Here this would drag on for months or years...
She was truly awful. Glad you got out!
freeper alex w is in cebu hope he’s ok
LOTS of good info. here (meteorological forum):
http://www.storm2k.org/phpbb2/viewtopic.php?f=76&t=115958&start=1240
I tracked the thing throughout: This storm is at the very top of the list, for sure. Unbelievable satellite images; virtually a true “perfect storm” just before it hit. The so-called “ADT” (Dvorak) chart only goes to 8.0, our Navy (JTWC) pegged Haiyan for a while at 8.1.
First off, Tacloban City is devastated. The city is a horrid landscape of smashed buildings and completely defoliated trees, with widespread looting and unclaimed bodies decaying in the open air. The typhoon moved fast and didn't last long-- only a few hours-- but it struck the city with absolutely terrifying ferocity. At the height of the storm, as the wind rose to a scream, as windows exploded and as our solid-concrete downtown hotel trembled from the impact of flying debris, as pictures blew off the walls and as children became hysterical, a tremendous storm surge swept the entire downtown. Waterfront blocks were reduced to heaps of rubble. In our hotel, trapped first-floor guests smashed the windows of their rooms to keep from drowning and screamed for help, and we had to drop our cameras and pull them out on mattresses and physically carry the elderly and disabled to the second floor. Mark's leg was ripped open by a piece of debris and he'll require surgery. The city has no communication with the outside world. The hospitals are overflowing with the critically injured.

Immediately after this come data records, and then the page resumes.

Lemma readExpense_readable id db f db' : readExpense id db = (Ok (Some f), db') ->
  readable f /\ sf_sourceFactType f = FactExpense /\ sf_sourceFactId f = id.
Proof.
  unfold readExpense. erewrite st_bind_run by reflexivity.
  destruct (find_id ex_id id _) as [row|]; [|intros [=]]. run_reader.
  erewrite subtractDecimals_units by apply toUnits_fromUnits. erewrite st_bind_run by reflexivity.
  intros H. run_bind H allocations s Ha. apply st_lift_inv in Ha as [Ha ->].
  injection H as <- _. split; [|done]. split.
  - intros a Hs. cbn in Hs. each_member Hs.
  - by apply read_allocations_parse in Ha.
  - intros p Hp. cbn in Hp. each_member Hp.
  - intros _. cbn [sf_amounts sf_sourceFactType].
    exists (fun c => match c with CTax => ex_taxAmount row | _ => ex_amount row - ex_taxAmount row end).
    intros a x. destruct a; try discriminate; intros E; injection E as <-;
      cbn [amount_value basis fmap option_fmap option_map]; rewrite text_units_fromUnits; f_equal;
      unfold eval; cbn [fmap list_fmap sumZ foldr]; lia.
Qed.

Lemma readAcquisitionCost_readable id db f db' : readAcquisitionCost id db = (Ok (Some f), db') ->
  readable f /\ sf_sourceFactType f = FactAcquisitionCost /\ sf_sourceFactId f = id.
Proof.
  unfold readAcquisitionCost. erewrite st_bind_run by reflexivity.
  destruct (_ ≫= _) as [[row lot]|]; [|intros [=]]. run_reader.
  intros [= <- _]. split; [|done]. split.
  - intros s Hs. cbn in Hs. each_member Hs.
  - constructor.
  - intros p Hp. cbn in Hp. each_member Hp.
  - intros _. cbn [sf_amounts sf_sourceFactType]. one_component (ac_amount row).
Qed.

Lemma depletion_basis_fromUnits L p q Q b : depletion_basis L p q Q = Ok b -> exists u, b = fromUnits u.
Proof. unfold depletion_basis, subtractDecimals. intros H. inv_ok. eauto. Qed.

Lemma readInventoryMovement_readable id db f db' : readInventoryMovement id db = (Ok (Some f), db') ->
  readable f /\ sf_sourceFactType f = FactInventoryMovement.
Proof.
  unfold readInventoryMovement. erewrite st_bind_run by reflexivity. cbv zeta.
  destruct (_ ≫= _) as [[row item]|] eqn:Er; [|intros [=]]. intros H. run_bind H b s Hb.
  apply st_ret_inv in H as [H _]. injection H as ->.
  unfold movement_basis in Hb. run_bind Hb p1 s1 H1. run_bind Hb p2 s2 H2. cbv zeta in Hb.
  run_bind Hb p3 s3 H3. run_bind Hb p4 s4 H4. run_bind Hb p5 s5 H5. run_bind Hb p6 s6 H6.
  run_bind Hb p7 s7 H7. apply st_lift_inv in Hb as [Hb _].
  apply depletion_basis_fromUnits in Hb as (u & ->). split; [|done]. split.
  - intros a Hs. cbn in Hs. each_member Hs.
  - constructor.
  - intros p Hp. cbn in Hp. each_member Hp.
  - intros _. cbn [sf_amounts sf_sourceFactType movement_fact]. one_component u.
Qed.

Lemma isReadable_text t ft : isReadableSourceFactType t = Some ft -> fact_type_text ft = t.
Proof. unfold isReadableSourceFactType. intros [_ H%String.eqb_eq]%find_some. done. Qed.

Lemma find_id_key {A} (key : A -> uuid) id rows x : find_id key id rows = Some x -> key x = id.
Proof. by intros [_ ?%bool_decide_eq_true]%find_row_some. Qed.

Lemma read_readable t id db f db' : read t id db = (Ok (Some f), db') ->
  readable f /\ fact_type_text (sf_sourceFactType f) = t.
Proof.
  unfold read. destruct (isReadableSourceFactType t) as [ft|] eqn:Et; [|intros [=]].
  apply isReadable_text in Et as <-. destruct ft; try (intros [=]; fail); intros H.
  - by apply readOrder_readable in H as (? & -> & _).
  - by apply readOrderFee_readable in H as (? & -> & _).
  - by apply readOrderRefund_readable in H as (? & -> & _).
  - by apply readInventoryMovement_readable in H as (? & ->).
  - by apply readAcquisitionCost_readable in H as (? & -> & _).
  - by apply readExpense_readable in H as (? & -> & _).
Qed.

(** ** Templates *)

(** The rows a template was stored as: the amounts it names, its multipliers
    at the scale of the column. *)
Definition instantiates (lines : list PostingRuleLineInput) (rows : list PostingRuleLine) : Prop :=
  Forall2 (fun l r => pl_amountSource r = ti_amountSource l /\
                      line_units l = Ok (pl_amountMultiplier r) /\
                      pl_descriptionTemplate r = ti_descriptionTemplate l) lines rows.
#[export] Instance instantiates_dec lines rows : Decision (instantiates lines rows).
Proof. unfold instantiates. apply _. Defined.

(** What the save-time check established of a line. *)
Definition line_admitted (t : FactType) (l : PostingRuleLineInput) : Prop :=
  (ti_amountSource l = AmtRemainder \/ ti_amountSource l ∈ AMOUNT_SOURCES_BY_FACT_TYPE t) /\
  forall d p, ti_descriptionTemplate l = Some d -> p ∈ placeholdersIn d -> p ∈ PLACEHOLDERS_BY_FACT_TYPE t.

Lemma z_check_ok b u : z_check b = Ok u -> b = true.
Proof. by destruct b. Qed.

Lemma check_lines_admitted t index seen n lines m :
  check_lines t index seen n lines = Ok m -> Forall (line_admitted t) lines.
Proof.
  revert index seen n. induction lines as [|l lines IH]; intros index seen n H; [constructor|].
  cbn [check_lines] in H. cbv zeta in H. inv_ok. constructor; [|by eapply IH].
  clear H H0 H2. unfold check_line in H1. apply bind_Ok in H1 as (u & Hp & Hs). apply z_check_ok in Hp. split.
  - case_bool_decide as Hr; [by left|]. right. apply bind_Ok in Hs as (u' & Hs & _).
    apply z_check_ok in Hs. by apply bool_decide_eq_true in Hs.
  - intros d p Hd Hin. rewrite Hd in Hp. rewrite forallb_elem in Hp.
    specialize (Hp p Hin). by apply bool_decide_eq_true in Hp.
Qed.

Lemma validated_admitted type lines predicates u :
  validatePostingRuleTemplate type lines predicates = Ok u ->
  exists t, isReadableSourceFactType type = Some t /\ Forall (line_admitted t) lines /\
    (assertTemplateBalances t lines = Ok tt \/ exists l, l ∈ lines /\ ti_amountSource l = AmtRemainder).
Proof.
  unfold validatePostingRuleTemplate. destruct (isReadableSourceFactType type) as [t|]; [|done].
  intros H. inv_ok. exists t. split; [done|]. split; [by eapply check_lines_admitted|].
  destruct a0 as [|n]; cbn [Nat.eqb] in H; [left; by destruct u|right].
  clear - H1. assert (forall lines index seen k n, check_lines t index seen k lines = Ok n ->
    (k < n)%nat -> exists l, l ∈ lines /\ ti_amountSource l = AmtRemainder) as Hind.
  { clear. induction lines as [|l lines IH]; intros index seen k n H Hk; cbn [check_lines] in H.
    - injection H as ->. lia.
    - cbv zeta in H. inv_ok. case_bool_decide as Hr; [exists l; split; [left|done]|].
      destruct (IH _ _ _ _ H Hk) as (x & Hx & Hxr). exists x. split; [by right|done]. }
  apply (Hind _ _ _ _ _ H1). lia.
Qed.

Lemma admitted_carried t fact lines rows :
  readable fact -> sf_sourceFactType fact = t -> Forall (line_admitted t) lines ->
  instantiates lines rows -> Forall (carried fact) rows.
Proof.
  intros Hr <- Hl Hi. induction Hi as [|l r lines rows (E & _) _ IH]; [constructor|].
  apply Forall_cons in Hl as [[Hl _] Hls]. constructor; [|by apply IH].
  unfold carried. rewrite E. destruct Hl as [Hl|Hl]; [by left|]. by apply rd_amounts.
Qed.

(** A whole multiplier loses nothing to rounding. *)
Lemma whole_values fact v lines rows :
  Forall (carried fact) rows ->
  (forall s x, assoc s (sf_amounts fact) = Some x ->
     amount_value (sf_sourceFactType fact) v s = Some (text_units x)) ->
  Forall (fun l => whole l = true) lines -> Forall (fun l => ti_amountSource l <> AmtRemainder) lines ->
  instantiates lines rows ->
  weighted (sf_sourceFactType fact) lines (pl_amountMultiplier <$> rows) v
    = 10 ^ 6 * sumZ (line_value fact <$> rows).
Proof.
  intros Hc Hv Hw Hn Hi. induction Hi as [|l r lines rows (E1 & E2 & _) _ IH]; [done|].
  apply Forall_cons in Hc as [Hc Hcs], Hw as [Hw Hws], Hn as [Hn Hns]. csimpl. rewrite weighted_cons.
  rewrite (IH Hcs Hws Hns). unfold whole in Hw. rewrite E2 in Hw. apply Z.eqb_eq in Hw.
  unfold line_value at 2, is_plug. rewrite bool_decide_false by congruence.
  destruct Hc as [Hc|(x & Hx & _)]; [congruence|]. rewrite Hx. rewrite E1 in Hx.
  rewrite (Hv _ _ Hx). cbn [default]. unfold id. fold (sumZ (line_value fact <$> rows)).
  set (m := pl_amountMultiplier r) in *. apply Z.mod_divide in Hw as [k Hk]; [|done].
  change (pow10 MONEY_SCALE) with (10 ^ 6). rewrite Hk.
  replace (text_units x * (k * 10 ^ 6)) with (text_units x * k * 10 ^ 6) by lia.
  rewrite round_away_exact by done. lia.
Qed.

(** * Theorems *)

(** Building never fails on what was checked: if the save-time check
    accepted a template, then on every fact of its type that a reader returns -
    of any store - the lines are built without an exception, every placeholder
    of its descriptions is bound, and with a plug line what is built adds up to
    zero to the micro-unit, whatever the fact's amounts and allocations. *)
Theorem validated_template_builds (lines : list PostingRuleLineInput) (rows : list PostingRuleLine)
    (predicates : list SourceFactPredicate) (type : string) (id : uuid) (db db' : Db) (f : SourceFact)
    (rule : PostingRule) (version : PostingRuleVersion) :
  validatePostingRuleTemplate type lines predicates = Ok tt -> instantiates lines rows ->
  read type id db = (Ok (Some f), db') ->
  exists built t, buildLines f {| rp_rule := rule; rp_version := version; rp_lines := rows |} = Ok built /\
    adds_up built t /\
    ((exists l, l ∈ lines /\ ti_amountSource l = AmtRemainder) -> t = 0) /\
    (forall r d p, r ∈ rows -> pl_descriptionTemplate r = Some d -> p ∈ placeholdersIn d ->
       is_some (assoc p (sf_placeholders f)) = true).
Proof.
  intros Hv Hi Hr. apply read_readable in Hr as [Hf Ht].
  apply validated_admitted in Hv as (t & Et & Hadm & _). apply isReadable_text in Et.
  rewrite <- Et in Ht. apply fact_type_text_inj in Ht.
  destruct (buildLines_adds_up f {| rp_rule := rule; rp_version := version; rp_lines := rows |})
    as (built & Hb & Hsum); [by apply rd_allocations|by eapply admitted_carried|].
  eexists built, _. split; [done|]. split; [exact Hsum|]. split.
  - intros (l & Hl & Hp). assert (existsb is_plug rows = true) as Hpl; [|cbn [rp_lines]; by rewrite Hpl].
    apply existsb_elem. apply list_elem_of_lookup in Hl as [i Hl].
    destruct (Forall2_lookup_l _ _ _ _ _ Hi Hl) as (r & Hlr & E & _). exists r.
    split; [by eapply list_elem_of_lookup_2|]. apply bool_decide_eq_true. congruence.
  - intros r d p Hin Hd Hp. apply list_elem_of_lookup in Hin as [i Hin].
    destruct (Forall2_lookup_r _ _ _ _ _ Hi Hin) as (l & Hll & _ & _ & E).
    rewrite Forall_forall in Hadm. destruct (Hadm l) as [_ Hpl]; [by eapply list_elem_of_lookup_2|].
    destruct (rd_placeholders f Hf p) as [x ->]; [|done]. rewrite Ht. eapply Hpl; [|exact Hp]. congruence.
Qed.

(** The rule for sales, and the order of [engine_db]: its five lines and a plug
    of three cents. *)
Definition order_rule_lines : list PostingRuleLineInput :=
  match DEFAULT_POSTING_RULES with i :: _ => cr_lines i | [] => [] end.
Definition order_rule_rows : list PostingRuleLine :=
  match db_rules engine_db with
  | r :: _ => match pr_currentVersionId r with Some v => version_lines v engine_db | None => [] end
  | [] => []
  end.
Definition no_fact : SourceFact :=
  {| sf_sourceFactType := FactOrder; sf_sourceFactId := 1; sf_accountingDate := 0;
     sf_economicEntityId := None; sf_currency := ""; sf_amounts := []; sf_attributes := no_attributes;
     sf_matchAmount := ""; sf_placeholders := []; sf_description := ""; sf_relatedFacts := [];
     sf_accountingBookIdOverride := None; sf_allocations := []; sf_ineligibleReason := None |}.
Definition order_fact : SourceFact :=
  match fst (read "order" 900 engine_db) with Ok (Some f) => f | _ => no_fact end.

Lemma order_fact_read : read "order" 900 engine_db = (Ok (Some order_fact), engine_db).
Proof.
  destruct (read "order" 900 engine_db) as [r db] eqn:E. pose proof (reads_run _ _ _ _ (read_reads _ _) E) as ->.
  f_equal. assert (is_ok r = true) as Hok.
  { change r with (fst (r, engine_db)). rewrite <- E. vm_compute. reflexivity. }
  unfold order_fact. rewrite E. cbn [fst]. destruct r as [[f|]|]; [done| |done].
  exfalso. apply (f_equal (fun x => match fst x with Ok None => true | _ => false end)) in E.
  vm_compute in E. discriminate E.
Qed.

Lemma order_rule_instantiates : instantiates order_rule_lines order_rule_rows.
Proof. apply (bool_decide_eq_true_1 (instantiates _ _)). vm_compute. reflexivity. Qed.

Lemma validated_template_builds_witness :
  exists built,
    buildLines order_fact {| rp_rule := rule_row sample_rule FactOrder 1 0; rp_version := sample_version;
                             rp_lines := order_rule_rows |} = Ok built /\
    adds_up built 0 /\ length built = 6%nat.
Proof.
  destruct (validated_template_builds order_rule_lines order_rule_rows [] "order" 900 engine_db engine_db
    order_fact (rule_row sample_rule FactOrder 1 0) sample_version) as (built & t & Hb & Ht & H0 & _);
    [vm_compute; reflexivity|exact order_rule_instantiates|exact order_fact_read|].
  exists built. split; [exact Hb|]. split.
  - rewrite <- H0; [exact Ht|].
    assert (existsb (fun l => bool_decide (ti_amountSource l = AmtRemainder)) order_rule_lines = true) as Hp
      by (vm_compute; reflexivity).
    apply existsb_elem in Hp as (l & Hl & Hr%bool_decide_eq_true). exact (ex_intro _ l (conj Hl Hr)).
  - assert (fmap (@length BuiltLine) (buildLines order_fact {| rp_rule := rule_row sample_rule FactOrder 1 0;
      rp_version := sample_version; rp_lines := order_rule_rows |}) = Ok 6%nat) as Hl by (vm_compute; reflexivity).
    rewrite Hb in Hl. by injection Hl.
Defined.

The surrounding communities are mowed down. After a bleak night in a hot, pitch-black, trashed hotel, James, Mark, and I managed to get out of the city on a military chopper and get to Cebu via a C-130-- sitting next to corpses in body bags. Meteorologically, Super Typhoon HAIYAN was fascinating; from a human-interest standpoint, it was utterly ghastly. It's been difficult to process.

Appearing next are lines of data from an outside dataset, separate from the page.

Lemma operational_ret {A} (a : A) : operational (mret a).
Proof. split; [solve_respects|done]. Qed.
Lemma operational_throw {A} e : operational (st_throw (A:=A) e).
Proof. split; [solve_respects|done]. Qed.
Lemma operational_lift {A} (m : result A) : operational (st_lift m).
Proof. split; [solve_respects|done]. Qed.
Lemma operational_bind {A B} (m : run A) (k : A -> run B) :
  operational m -> (forall a, operational (k a)) -> operational (m ≫= k).
Proof.
  intros [Hr Hd] Hk. split; [apply always_bind; [apply _|done|intros a; apply Hk]|].
  intros db db' Hs. specialize (Hd db db' Hs). unfold mbind, St_bind.
  destruct (m db) as [r s] eqn:E. destruct (m db') as [r' s'] eqn:E'. cbn in Hd. subst r'.
  pose proof (reads_run _ _ _ _ Hr E) as ->. pose proof (reads_run _ _ _ _ Hr E') as ->.
  destruct r as [a|e]; [|done]. by apply (proj2 (Hk a)).
Qed.
Lemma operational_get {B} (k : Db -> run B) :
  (forall db, operational (k db)) -> (forall db db', same_operations db db' -> k db' = k db) ->
  operational (st_get ≫= k).
Proof.
  intros Hk He. split; [apply always_bind; [apply _|solve_respects|intros a; apply Hk]|].
  intros db db' Hs. rewrite !(st_bind_run st_get k _ _ _ eq_refl). rewrite (He db db' Hs).
  by apply (proj2 (Hk db)).
Qed.

Ltac operational_step :=
  match goal with
  | |- operational (mret _) => apply operational_ret
  | |- operational (st_throw _) => apply operational_throw
  | |- operational (st_lift _) => apply operational_lift
  | |- operational (st_get ≫= _) => apply operational_get;
      [intros ?|let H := fresh in intros ? ? H;
       rewrite ?(so_facts _ _ H), ?(so_expenses _ _ H), ?(so_allocations _ _ H), ?(so_links _ _ H),
         ?(so_entities _ _ H), ?(so_rules _ _ H), ?(so_versions _ _ H), ?(so_rule_lines _ _ H);
       reflexivity]
  | |- operational (_ ≫= _) => apply operational_bind; [|intros ?]
  | |- operational (match ?x with _ => _ end) => destruct x
  | |- operational (let _ := _ in _) => cbv zeta
  end.
Ltac solve_operational := repeat operational_step.

Lemma read_operational t id : operational (read t id).
Proof.
  unfold read, readOrder, readOrderFee, readOrderRefund, readExpense, readAcquisitionCost, superseded_expense,
    readInventoryMovement, movement_basis, numeric_cast.
  solve_operational.
Qed.

Lemma resolveForFact_operational f b : operational (resolveForFact f b).
Proof.
  unfold resolveForFact. apply operational_get; [intros; apply operational_lift|].
  intros db db' Hs. f_equal. unfold active_rules. rewrite (so_rules _ _ Hs).
  generalize (order_rules (List.filter (fun r => bool_decide (pr_sourceFactType r = sf_sourceFactType f)
    && bool_decide (pr_status r = RuleActive)) (db_rules db))) as l.
  induction l as [|r l IH]; [done|]. cbn [first_firing].
  assert (rule_fires db' f b r = rule_fires db f b r) as ->.
  { unfold rule_fires, version_lines. by rewrite (so_versions _ _ Hs), (so_rule_lines _ _ Hs). }
  destruct (rule_fires db f b r) as [[|]|]; done.
Qed.

Lemma resolveBookForEntity_operational e t d : operational (resolveBookForEntity e t d).
Proof.
  unfold resolveBookForEntity. apply operational_bind; [|intros; apply operational_ret].
  destruct e as [id|]; [|apply operational_ret]. unfold routeThroughEntity, dateLiteral, date_in.
  apply operational_bind; [solve_operational|]. intros u. split; [solve_respects|].
  intros db db' Hs. cbn. by rewrite (so_links _ _ Hs), (so_entities _ _ Hs).
Qed.

(** *** Posting leaves the operational tables alone *)
Ltac by_operations := split; done.
Lemma insertJournalEntry_operations v : respects same_operations (insertJournalEntry v).
Proof. intros db r db' H. unfold insertJournalEntry in H. inv_stmt. by_operations. Qed.
Lemma updateJournalEntry_operations id f : respects same_operations (updateJournalEntry id f).
Proof. intros db r db' H. unfold updateJournalEntry in H. inv_stmt. by_operations. Qed.
Lemma insertJournalLineRow_operations v : respects same_operations (insertJournalLineRow v).
Proof. intros db r db' H. unfold insertJournalLineRow in H. inv_stmt. by_operations. Qed.
Lemma insertLineDimensionRow_operations v : respects same_operations (insertLineDimensionRow v).
Proof. intros db r db' H. unfold insertLineDimensionRow in H. inv_stmt. by_operations. Qed.
Lemma insertSourceLinkRow_operations v : respects same_operations (insertSourceLinkRow v).
Proof.
  intros db r db' H. unfold insertSourceLinkRow in H. inv_stmt. case_match; inv_stmt; by_operations.
Qed.
Lemma audit_append_operations e : respects same_operations (audit_append e).
Proof. intros db r db' H. unfold audit_append in H. inv_stmt. by_operations. Qed.
#[local] Hint Resolve insertJournalEntry_operations updateJournalEntry_operations
  insertJournalLineRow_operations insertLineDimensionRow_operations insertSourceLinkRow_operations
  audit_append_operations : store.

Lemma find_book_update_face id (p : AccountingBook -> bool) (f : AccountingBook -> AccountingBook) db db' :
  (forall b, book_face (f b) = book_face b) -> db_books db' = update_rows p f (db_books db) ->
  book_face <$> find_book id db' = book_face <$> find_book id db.
Proof.
  intros Hf. unfold find_book, find_row. intros ->. induction (db_books db) as [|b l IH]; [done|].
  cbn [update_rows map List.find]. assert (bk_id (if p b then f b else b) = bk_id b) as ->.
  { destruct (p b); [|done]. by specialize (Hf b) as [= E _]. }
  destruct (bool_decide (bk_id b = id)); [|exact IH]. cbn. destruct (p b); [by rewrite Hf|done].
Qed.

Lemma nextEntryNumber_operations id : respects same_operations (nextEntryNumber id).
Proof.
  intros db n db' H. unfold nextEntryNumber in H. run_bind H d s Hd. apply st_get_inv in Hd as [-> ->].
  run_bind H u s Hu. apply st_lift_inv in Hu as [_ ->]. run_bind H u2 s Hu2. apply st_ret_inv in H as [_ ->].
  unfold updateBook in Hu2. inv_stmt. split; try done. intros x.
  eapply find_book_update_face; [|reflexivity]. done.
Qed.
#[local] Hint Resolve nextEntryNumber_operations : store.

Lemma transaction_operations {A} (body : run A) :
  respects same_operations body -> always same_operations (transaction body).
Proof.
  intros Hb db. unfold transaction. destruct (body (begin_tx db)) as [[a|e] db1] eqn:E; [|reflexivity].
  destruct (commit_check db1); [|reflexivity]. destruct (Hb _ _ _ E). by split.
Qed.
Lemma reads_operations {A} (m : run A) : reads m -> respects same_operations m.
Proof. apply reads_respects. apply _. Qed.
Lemma reads_operations_always {A} (m : run A) : reads m -> always same_operations m.
Proof. apply reads_always. apply _. Qed.
#[local] Hint Resolve reads_operations reads_operations_always : store.

Lemma postEntry_operations i : always same_operations (postEntry i).
Proof.
  unfold postEntry. apply always_bind; [apply _|apply always_lift; apply _|]. intros value.
  apply always_catch; [apply _| |intros e; apply reads_operations_always, postEntry_handler_reads].
  apply transaction_operations. unfold postEntry_body, postEntry_fresh, insertHeader, insertLines,
    insertJournalLines, insertLineDimensions, insertSourceLinks, insertSourceLink, markPosted.
  solve_respects.
Qed.

Lemma post_operations f r b h i : always same_operations (post f r b h i).
Proof. unfold post. apply always_bind; [apply _|apply always_lift; apply _|intros l; apply postEntry_operations]. Qed.

Lemma routeBook_operations f d db db' book :
  same_operations db db' -> PostingEngine.routeBook f d db = (Ok (Some book), db) ->
  exists book', PostingEngine.routeBook f d db' = (Ok (Some book'), db') /\ book_face book' = book_face book.
Proof.
  intros Hs H.
  assert (forall id b s, loadBook id db = (Ok b, s) ->
    exists b', loadBook id db' = (Ok b', db') /\ book_face b' = book_face b) as Hl.
  { intros id b s Hb. unfold loadBook in *. run_bind Hb x s1 Hx. apply st_get_inv in Hx as [-> ->].
    destruct (find_book id db) as [y|] eqn:Ey; [|discriminate Hb]. apply st_ret_inv in Hb as [-> _].
    pose proof (so_books _ _ Hs id) as Hf. rewrite Ey in Hf.
    destruct (find_book id db') as [y'|] eqn:Ey'; [|discriminate Hf].
    exists y'. erewrite st_bind_run by done. rewrite Ey'. split; [done|]. by apply (inj Some (book_face y') (book_face y)) in Hf. }
  unfold PostingEngine.routeBook in *. destruct (sf_accountingBookIdOverride f) as [id|].
  - run_bind H b s Hb. apply st_ret_inv in H as [[= <-] _]. destruct (Hl _ _ _ Hb) as (b' & Hb' & Ef).
    exists b'. by rewrite (st_bind_run _ _ _ _ _ Hb').
  - run_bind H r s Hr. pose proof (resolveBookForEntity_reads (sf_economicEntityId f) (sf_accountingDate f) d) as Hrd.
    destruct (resolveBookForEntity_operational (sf_economicEntityId f) (sf_accountingDate f) d) as [_ Hd].
    specialize (Hd db db' Hs). rewrite Hr in Hd. cbn [fst] in Hd.
    destruct (resolveBookForEntity _ _ _ db') as [r' s'] eqn:Er. cbn in Hd. subst r'.
    pose proof (reads_run _ _ _ _ Hrd Er) as ->. rewrite (st_bind_run _ _ _ _ _ Er).
    pose proof (reads_run _ _ _ _ Hrd Hr) as ->.
    destruct r as [r|]; [|apply st_ret_inv in H as [[=] _]].
    run_bind H b s Hb. apply st_ret_inv in H as [[= <-] _]. destruct (Hl _ _ _ Hb) as (b' & Hb' & Ef).
    exists b'. by rewrite (st_bind_run _ _ _ _ _ Hb').
Qed.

How many billions/trillions do they now print at the Fed to send over there to build them back. The USA will probably be the only nation that does this. All the Arab oil dollars and China will not send a Yen. Only America does this stuff. The Navy is probably sailing there now to assist. We do that you know. This un-Christian nation the Dictator calls us.
After going through Katrina, I'm in absolute awe of this typhoon - it was more like a huge tornado in power (went through the one that busted up Altus AFB in the early '80s - it looped around my house). Unless folks have been through either/both, they can only guess at it and they will always guess low...
Reporters confuse the storm of hype with actual storm strength and intensity. Camille remained a hurricane well inland. i was born over a decade later and I recall that there were still pockets of unrepaired damage in coastal towns, boarded up, with “Camille was here” spraypainted on the boards. The most memorable was the high water marks from the storm surge. I don’t know why but restaurants, hotels and such actually put a line and a measurement there, well up into the second story. Seems like that would be a deterrent to tourism but they did do that.
Sandy was hyped because it hit the northeast. People had no idea what to expect, buildings were very unwisely sited and constructed and the populace is, well, much more prone to complaining. The damage was immense, the whine larger still. The storm wasn’t.
Katrina appeared to be a death blow looming for New Orleans and the Louisiana coast, a Cat 5 but it slowed considerably to a 3 and veered off. I recall because there was a live thread here into the thousands of replies. The narrative was already set, however, and the hype rolled on. New Oreleans flooded, yep. A levee broke, yep. As if that’s never happened before. Damage was far, far worse at Pass Christian, Mississippi but the narrative of poor, downtrodden minorities desperately needing money was more important to the news media.
“Katrina made Sandy look anemic. Sandy got the extra creds because it hit a liberal bastion.”
Yea. Ray Nagin, his voters, and the riff raff of Bourbon Street just needed to be a little more liberal, LOL.